Lemma total_error_same ps :
  Forall (fun p => exists b g r, p = [b; g; r; 255]) ps -> total_error ps ps = Ok 0.
Proof.
  induction 1 as [|p ps (b & g & r & ->) _ IH]; [done|]. cbn [total_error].
  change (pixel_error [b; g; r; 255] [b; g; r; 255]) with
    (Ok (abs_diff b b + abs_diff g g + abs_diff r r) : exec Empty_set Z).
  assert (Ha : forall a, abs_diff a a = 0) by (unfold abs_diff; lia). by rewrite !Ha, IH.
Qed.

Lemma compression_passes :
  compression_is_deterministic (pattern_frame {| generation := 2; sequence := 7 |} test_layout) =
    Ok {| encoded_id := {| generation := 2; sequence := 7 |}; encoded_bytes := toy_jpeg;
          encoded_width := 96; encoded_height := 64; encoded_quality := 90 |}.
Proof. vm_compute. reflexivity. Qed.

Lemma roundtrip_passes : compression_is_deterministic_and_roundtrips_as_422 = Ok tt.
Proof.
  unfold compression_is_deterministic_and_roundtrips_as_422.
  apply (bind_step test_layout); [vm_compute; reflexivity|].
  eapply bind_step; [by apply unwrap_test_pattern; [apply test_layout_ok|]|].
  eapply bind_step; [apply compression_passes|].
  eapply bind_step; [apply toy_decodes; vm_compute; discriminate|]. cbv beta iota.
  eapply bind_step; [vm_compute; reflexivity|].
  pose proof (pattern_image_opaque test_layout 7 test_layout_ok) as Ho.
  eapply bind_step; [by apply all_opaque_image|]. eapply bind_step; [done|].
  destruct Ho as (ps & E & Hp). cbn [frame_pixels pattern_frame sequence]. rewrite E, chunks_of_image by done.
  eapply bind_step; [by apply total_error_same|]. done.
Qed.

(** The tests of the encoder pass. *)
Theorem jpeg_tests_pass :
  Forall (eq (Ok tt))
    [compression_is_deterministic_and_roundtrips_as_422; rejects_invalid_quality_before_ffi;
     encoded_frame_from_old_generation_is_rejected_before_sink;
     checksum_matches_known_fnv1a_vectors].
Proof.
  repeat (apply Forall_cons; split); [| | | |by constructor]; symmetry.
  - apply roundtrip_passes.
  - vm_compute. reflexivity.
  - eapply bind_step; [vm_compute; reflexivity|].
    apply (bind_step {| layout_width := 64; layout_height := 48; layout_stride := 256;
                      layout_byte_len := 12288 |}); [vm_compute; reflexivity|].
    eapply bind_step; [apply unwrap_test_pattern; vm_compute; intuition discriminate|].
    vm_compute. reflexivity.
  - vm_compute. reflexivity.
Qed.
End JpegTests.

(** ** rust/src/usb.rs *)

Module UsbTests.

(** [#[repr(C)]]: each field at the next multiple of its alignment, the size a
    multiple of the largest. *)
Definition repr_c (fields : list (Z * Z)) : Z * Z :=
  let align := foldr Z.max 1 (snd <$> fields) in
  let end_ := fold_left (fun offset '(size, align) =>
    (offset + align - 1) / align * align + size) fields 0 in
  ((end_ + align - 1) / align * align, align).

(** Size and alignment of the fields of [LibusbDeviceDescriptor]. *)
Definition descriptor_fields : list (Z * Z) :=
  let u8 := (1, 1) in let u16 := (2, 2) in
  [u8; u8; u16; u8; u8; u8; u8; u16; u16; u16; u8; u8; u8; u8].

Definition descriptor_matches_libusb_abi : test :=
  let! _ := assert_eq (repr_c descriptor_fields).1 18 in
  assert_eq (repr_c descriptor_fields).2 2.

Definition speed_values_match_libusb_enum : test :=
  let! _ := assert_eq (Speed_from 3) High in
  let! _ := assert_eq (Speed_from 4) Super in
  let! _ := assert_eq (Speed_from 5) SuperPlus in
  assert_eq (Speed_from 99) (Other 99).

Definition bcd_formatter_preserves_nibbles : test :=
  let! _ := assert_eq (format_bcd 0x0320) (lit "3.20") in
  assert_eq (format_bcd 0x0001) (lit "0.01").

(** The tests of the enumeration pass. *)
Theorem usb_tests_pass :
  Forall (eq (Ok tt))
    [descriptor_matches_libusb_abi; speed_values_match_libusb_enum;
     bcd_formatter_preserves_nibbles].
Proof. apply tests_pass_check. vm_compute. reflexivity. Qed.
End UsbTests.

(** ** rust/src/screencast.rs *)

Module ScreencastTests.

Definition parses_gdbus_variant_formats : test :=
  let! version := unwrap (parse_version_output (lit "(<4>,)" ++ [10])) in
  let! _ := assert_eq version 4 in
  let! version := unwrap (parse_version_output (lit "(<uint32 12>,)")) in
  assert_eq version 12.

Definition rejects_ambiguous_or_out_of_range_versions : test :=
  let! _ := assert (is_err (parse_version_output (lit "(4,)"))) in
  let! _ := assert (is_err (parse_version_output (lit "(<4 extra>,)"))) in
  assert (is_err (parse_version_output (lit "(<4294967296>,)"))).

(** The tests of the ScreenCast probe pass. *)
Theorem screencast_tests_pass :
  Forall (eq (Ok tt))
    [parses_gdbus_variant_formats; rejects_ambiguous_or_out_of_range_versions].
Proof. apply tests_pass_check. vm_compute. reflexivity. Qed.
End ScreencastTests.

(** ** rust/src/main.rs *)

#[export] Instance PatternOptions_eq_dec : EqDecision PatternOptions.
Proof. solve_decision. Defined.
#[export] Instance Command_eq_dec : EqDecision Command.
Proof. solve_decision. Defined.

Module MainTests.

(** [str::contains] *)
Fixpoint contains (s sub : list Z) : bool :=
  starts_with s sub || match s with [] => false | _ :: s => contains s sub end.

Definition parses_observe_duration : test :=
  let! command := unwrap (parse_args [lit "--observe"; lit "--duration"; lit "5"]) in
  assert_eq command (Cli.Observe (Some 5)).

Definition hex_parser_accepts_capture_friendly_separators : test :=
  let! bytes := unwrap (parse_hex (lit "73:6d 69" ++ [10] ++ lit "66")) in
  assert_eq bytes (lit "smif").

Definition rejects_zero_duration_and_odd_hex : test :=
  let! _ := assert (is_err (parse_args [lit "--observe"; lit "--duration"; lit "0"])) in
  assert (is_err (parse_hex (lit "abc"))).

Definition hex_parser_rejects_non_ascii_without_panicking : test :=
  assert (is_err (parse_hex (lit "a" ++ [233] ++ lit "x"))).

Definition parses_decode_hex_file_path_and_stdin : test :=
  let! command := unwrap (parse_args [lit "--decode-hex-file"; lit "capture.hex"]) in
  let! _ := assert_eq command (DecodeHexFile (lit "capture.hex")) in
  let! command := unwrap (parse_args [lit "--decode-hex-file"; lit "-"]) in
  assert_eq command (DecodeHexFile (lit "-")).

(** [io::Cursor] over bytes: a stream that does not break. *)
Definition cursor (bytes : list Z) : reader := {| stream := bytes; broken := None |}.

Definition bounded_hex_reader_counts_whitespace_and_rejects_before_parsing : test :=
  let! bytes := unwrap (read_hex_text (cursor (lit "00 " ++ [10])) 4) in
  let! _ := assert_eq bytes [0] in
  let! error := unwrap_err (read_hex_text (cursor (lit "xxxxx")) 4) in
  let! _ := assert (contains (display error) (lit "exceeds the 4 byte safety limit")) in
  assert (negb (contains (display error) (lit "invalid hex digit"))).

Definition generic_decoder_accepts_observed_opcode_specific_header_words : test :=
  for_each [(0x45, 8, 6); (0x32, 44, 0x10000006)] (fun '(opcode, word12, word16) =>
    let packet := replicate 44 0 in
    let! packet := copy_from_slice packet 0 (len WIRE_MAGIC) WIRE_MAGIC in
    let! packet := copy_from_slice packet 12 16 (to_le_bytes 4 word12) in
    let! packet := copy_from_slice packet 16 20 (to_le_bytes 4 word16) in
    let! packet := slice_set packet 20 opcode in
    assert (is_ok (decode packet).2)).

Definition parses_pattern_options_and_alias : test :=
  let expected_options :=
    {| opt_width := 1600; opt_height := 900; opt_frames := 3; opt_queue_capacity := 1;
       opt_quality := 91 |} in
  let! command := unwrap (parse_args
    [lit "--pattern"; lit "1600x900"; lit "--queue"; lit "1"; lit "--frames"; lit "3";
     lit "--quality"; lit "91"]) in
  let! _ := assert_eq command (Pattern expected_options false) in
  let! command := unwrap (parse_args
    [lit "--encode-plan"; lit "1600X900"; lit "--frames"; lit "3"; lit "--queue"; lit "1";
     lit "--quality"; lit "91"]) in
  assert_eq command (Pattern expected_options true).

Definition rejects_unsafe_pattern_options : test :=
  let! _ := assert (is_ok (parse_args [lit "--pattern"; lit "0x900"])) in
  let! _ := assert (is_err (simulate_pattern (fun _ => memory) (fun _ => toy_grow)
    {| opt_width := 0; opt_height := 900; opt_frames := 1; opt_queue_capacity := 1;
       opt_quality := 80 |} false).2) in
  let! _ := assert (is_err (parse_args
    [lit "--pattern"; lit "800x600"; lit "--frames"; lit "0"])) in
  let! _ := assert (is_err (parse_args
    [lit "--pattern"; lit "800x600"; lit "--queue"; lit "999"])) in
  assert (is_err (parse_args
    [lit "--encode-plan"; lit "800x600"; lit "--quality"; lit "0"])).

(** The tests of the command line pass. *)
Theorem main_tests_pass :
  Forall (eq (Ok tt))
    [parses_observe_duration; hex_parser_accepts_capture_friendly_separators;
     rejects_zero_duration_and_odd_hex; hex_parser_rejects_non_ascii_without_panicking;
     parses_decode_hex_file_path_and_stdin;
     bounded_hex_reader_counts_whitespace_and_rejects_before_parsing;
     generic_decoder_accepts_observed_opcode_specific_header_words;
     parses_pattern_options_and_alias; rejects_unsafe_pattern_options].
Proof. apply tests_pass_check. vm_compute. reflexivity. Qed.
End MainTests.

• **Task item**: Take the line above containing "End JpegTests.", the line containing "Definition rejects_ambiguous_or_out_of_range_versions : test", and all lines in between, and copy them exactly without anything else.

• **Answer box**:
End JpegTests.

(** ** rust/src/usb.rs *)

Module UsbTests.

(** [#[repr(C)]]: each field at the next multiple of its alignment, the size a
    multiple of the largest. *)
Definition repr_c (fields : list (Z * Z)) : Z * Z :=
  let align := foldr Z.max 1 (snd <$> fields) in
  let end_ := fold_left (fun offset '(size, align) =>
    (offset + align - 1) / align * align + size) fields 0 in
  ((end_ + align - 1) / align * align, align).

(** Size and alignment of the fields of [LibusbDeviceDescriptor]. *)
Definition descriptor_fields : list (Z * Z) :=
  let u8 := (1, 1) in let u16 := (2, 2) in
  [u8; u8; u16; u8; u8; u8; u8; u16; u16; u16; u8; u8; u8; u8].

Definition descriptor_matches_libusb_abi : test :=
  let! _ := assert_eq (repr_c descriptor_fields).1 18 in
  assert_eq (repr_c descriptor_fields).2 2.

Definition speed_values_match_libusb_enum : test :=
  let! _ := assert_eq (Speed_from 3) High in
  let! _ := assert_eq (Speed_from 4) Super in
  let! _ := assert_eq (Speed_from 5) SuperPlus in
  assert_eq (Speed_from 99) (Other 99).

Definition bcd_formatter_preserves_nibbles : test :=
  let! _ := assert_eq (format_bcd 0x0320) (lit "3.20") in
  assert_eq (format_bcd 0x0001) (lit "0.01").

(** The tests of the enumeration pass. *)
Theorem usb_tests_pass :
  Forall (eq (Ok tt))
    [descriptor_matches_libusb_abi; speed_values_match_libusb_enum;
     bcd_formatter_preserves_nibbles].
Proof. apply tests_pass_check. vm_compute. reflexivity. Qed.
End UsbTests.

(** ** rust/src/screencast.rs *)

Module ScreencastTests.

Definition parses_gdbus_variant_formats : test :=
  let! version := unwrap (parse_version_output (lit "(<4>,)" ++ [10])) in
  let! _ := assert_eq version 4 in
  let! version := unwrap (parse_version_output (lit "(<uint32 12>,)")) in
  assert_eq version 12.

Definition rejects_ambiguous_or_out_of_range_versions : test :=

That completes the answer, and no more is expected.